Slow channel inhibitor effects on brain function: tolerance to severe hypoxia in the rat.

1. The protective effects of ten slow channel inhibitor drugs against severe progressive hypoxia were investigated in rats breathing spontaneously during light anaesthesia. Respiration, heart rate, electrocorticogram (ECoG) and/or electroencephalogram (EEG) were recorded. 2. Tolerance times were monitored from hypoxia onset until cessation of respiration, ECoG, EEG synchronization, and 'background-EEG'. Drugs were administered i.v. 5 min before the onset of hypoxia. 3. Verapamil, gallopamil, and nimodipine resulted in a significant increase of tolerance times; fendiline and bepridil showed a small increase (not significant); bencyclan and prenylamine were ineffective; cinnarizine and diltiazem slightly reduced tolerance times as did flunarizine at low doses. 4. At protective doses, verapamil, gallopamil, and nimodipine significantly raised the respiration rate but had little or no cardiac depressor effects.
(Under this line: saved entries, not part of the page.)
(** * AstroPI: speed of the ISS from geotagged photographs

    A shallow embedding of [main.py] and the properties of its
    specification.

    Conventions of the embedding.
    - A Python [float] (and the rational an Exif reader hands out) is a
      real number of the Standard Library: arithmetic is exact, rounding
      is not modelled.  Every test the program makes on such a number
      ([== 0], [<], [>]) is the corresponding decision on [R].  A
      statement below about a distance or a speed is about this exact
      value.
    - Where the digits matter, for the average of the speeds and the
      line of [result.txt], a [float] is a binary64 number
      ([PrimFloat.float]) with its rounding, its infinities and its
      [nan]: module [Doubles].
    - A [datetime] is a number of microseconds, a [timedelta] the
      difference of two of them.
    - A raised exception is a value [Raise e]; [try]/[except] is a
      [match] on it.
    - The camera, the clock and the two [datetime] text conversions are
      not part of the program: they are the fields of an [environment].
    - [print] calls have no effect on anything the program reads back
      and are left out. *)

From Stdlib Require Import Floats.
From Stdlib Require Import Reals Lra Lia ZArith String Ascii.
From stdpp Require Import base option list gmap strings pretty.

Open Scope R_scope.

(** ** Exceptions and results *)

Inductive exn : Set :=
  | ZeroDivisionError
  | UnboundLocalError
  | FileNotFoundError
  | ValueError
  | IndexError
  | PiCameraError.
(** The values that the search returns at the reachable states: for the
    agents that satisfy [agent_ok], every fuel that covers the measure,
    every ply and side, [_minimax] with the full window returns a number
    that satisfies [P]. *)
Definition search_value_in {State Action : Type} (G : Game State Action)
    (mu : State -> nat) (agent_ok : MinimaxAgent -> Prop) (P : Z -> Prop) : Prop :=
  forall (self : MinimaxAgent) (g : Session State) depth mx fuel,
    agent_ok self -> reachable G (state g) -> (mu (state g) <= fuel)%nat ->
    exists z, _minimax G self fuel g depth mx NegInf PosInf = Some (Ok (Fin z))
              /\ P z.

(** The agent has no depth bound: [max_depth] is [None] or [0]. *)
Definition unbounded_depth (self : MinimaxAgent) : Prop :=
  max_depth self = None \/ max_depth self = Some 0.

(** ** human_agent.py: class [HumanAgent] *)

Module HumanAgent.
(** The [while True] loop of [_choose_generic_action].  Each element of
    [inputs] is one evaluation of [int(input(...))]: [Some n] when it
    returns [n], [None] when it raises [ValueError], which the loop
    catches.  The result is [None] when the inputs run out before a
    choice is accepted. *)
Fixpoint _choose_generic_action {A : Type} (actions : list A)
    (inputs : list (option Z)) : option A :=
  match inputs with
  | [] => None
  | None :: rest => _choose_generic_action actions rest
  | Some n :: rest =>
      let choice := n - 1 in
      if (0 <=? choice) && (choice <? Z.of_nat (length actions)) then
        nth_error actions (Z.to_nat choice)
      else _choose_generic_action actions rest
  end.

(** [_choose_halving_action] and [_choose_tictactoe_action] print other
    prompts and run the same loop. *)
Definition _choose_halving_action {A : Type} (actions : list A)
    (inputs : list (option Z)) : option A :=
  _choose_generic_action actions inputs.

Definition _choose_tictactoe_action {A : Type} (actions : list A)
    (inputs : list (option Z)) : option A :=
  _choose_generic_action actions inputs.

(** The class of the game that [choose_action] tests by name. *)
Inductive game_class : Type :=
| HalvingGameClass
| TicTacToeGameClass
| OtherGameClass.

(** [HumanAgent.choose_action]: [Some None] is Python's [None], returned
    when there is no action. *)
Definition choose_action {State Action : Type} (G : Game State Action)
    (cls : game_class) (game : Session State) (inputs : list (option Z))
  : option (option Action) :=
  match actions G (state game) with
  | [] => Some None
  | acts =>
      option_map Some
        match cls with
        | HalvingGameClass => _choose_halving_action acts inputs
        | TicTacToeGameClass => _choose_tictactoe_action acts inputs
        | OtherGameClass => _choose_generic_action acts inputs
        end
  end.
End HumanAgent.

(** ** main.py *)

Module Main.
(** An entry of [session["agents"]]: [None] for a human player, else the
    agent object. *)
Inductive agent_entry : Type :=
| NoAgent
| Random (player_id : Z)
| Minimax (agent : MinimaxAgent).

(** [_create_agent]. *)
Definition _create_agent (agent_type : String.string) (player_id : Z)
  : agent_entry :=
  if String.eqb agent_type "random" then Random player_id
  else if String.eqb agent_type "minimax" then
    Minimax {| player_id := player_id; max_depth := None |}
  else NoAgent.

(** The dictionary [{1: ..., -1: ...}] of a session. *)
Record agents_dict : Type := {
  agent_1 : agent_entry;
  agent_m1 : agent_entry
}.

(** [session["agents"][key]]: [None] when the key is missing, where
    Python raises [KeyError]. *)
Definition agents_getitem (agents : agents_dict) (key : Z) : option agent_entry :=
  if key =? 1 then Some (agent_1 agents)
  else if key =? -1 then Some (agent_m1 agents)
  else None.

(** What a call of [_auto_play_ai_moves] does. *)
Inductive auto_play_result (State : Type) : Type :=
| Returned (game : Session State)
| Raised (e : exn)
| RaisedKeyError.
Arguments Returned {State} game.
Arguments Raised {State} e.
Arguments RaisedKeyError {State}.

(** Python's truth value of an action: a string is true unless empty, a
    pair is true, an integer is true unless [0]. *)
Definition truth_str (a : String.string) : bool := negb (String.eqb a "").
Definition truth_pair (a : Z * Z) : bool := true.
Definition truth_int (a : Z) : bool := negb (a =? 0).

Section AutoPlay.
Context {State Action : Type} (G : Game State Action).
(** [bool(action)] for the actions of the game. *)
Variable truth : Action -> bool.
(** [RandomAgent.choose_action]: the class is not among the sources at
    hand, so its choice at the [k]-th remaining round is left open. *)
Variable random_choice : nat -> Session State -> option Action.
(** The recursion budget of each search. *)
Variable fuel : nat.

(** The [while] loop of [_auto_play_ai_moves], at most [rounds] times
    around; [None] when a budget of the model runs out. *)
Fixpoint _auto_play_ai_moves (agents : agents_dict) (rounds : nat)
    (game : Session State) : option (auto_play_result State) :=
  match rounds with
  | O => None
  | S rounds' =>
      if is_game_over G game then Some (Returned game)
      else
        match agents_getitem agents (current_player game) with
        | None => Some RaisedKeyError
        | Some NoAgent => Some (Returned game)
        | Some current_agent =>
            let chosen :=
              match current_agent with
              | Minimax agent => choose_action G agent fuel game
              | _ => Some (Ok (random_choice rounds' game))
              end in
            match chosen with
            | None => None
            | Some (Raise e) => Some (Raised e)
            | Some (Ok None) => Some (Returned game)
            | Some (Ok (Some ai_action)) =>
                if truth ai_action then
                  match move G game ai_action with
                  | (_, Raise e) => Some (Raised e)
                  | (game', Ok _) => _auto_play_ai_moves agents rounds' game'
                  end
                else Some (Returned game)
            end
        end
  end.
End AutoPlay.

(** [new_nim_game], up to the call of [NimGame]: [tokens] holds, for each
    non-blank piece of the form field, what [int] makes of it ([None]
    when it raises [ValueError]).  The result is the argument of
    [NimGame], [None] for the default. *)
Fixpoint parse_ints (tokens : list (option Z)) : option (list Z) :=
  match tokens with
  | [] => Some []
  | None :: _ => None
  | Some n :: rest =>
      match parse_ints rest with
      | Some l => Some (n :: l)
      | None => None
      end
  end.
Bencyclan showed ventilatory drive but cardiocirculatory depression. A clear-cut ventilatory drive did not occur with the other ineffective slow channel inhibitors. 5. It is suggested that the protective actions observed were not due to slow channel inhibition per se, nor to spasmolytic potency or increased cerebral blood flow. Ventilatory drive associated with other cardiopulmonary actions which secondarily raise the brain oxygen supply are likely to be responsible for this effect.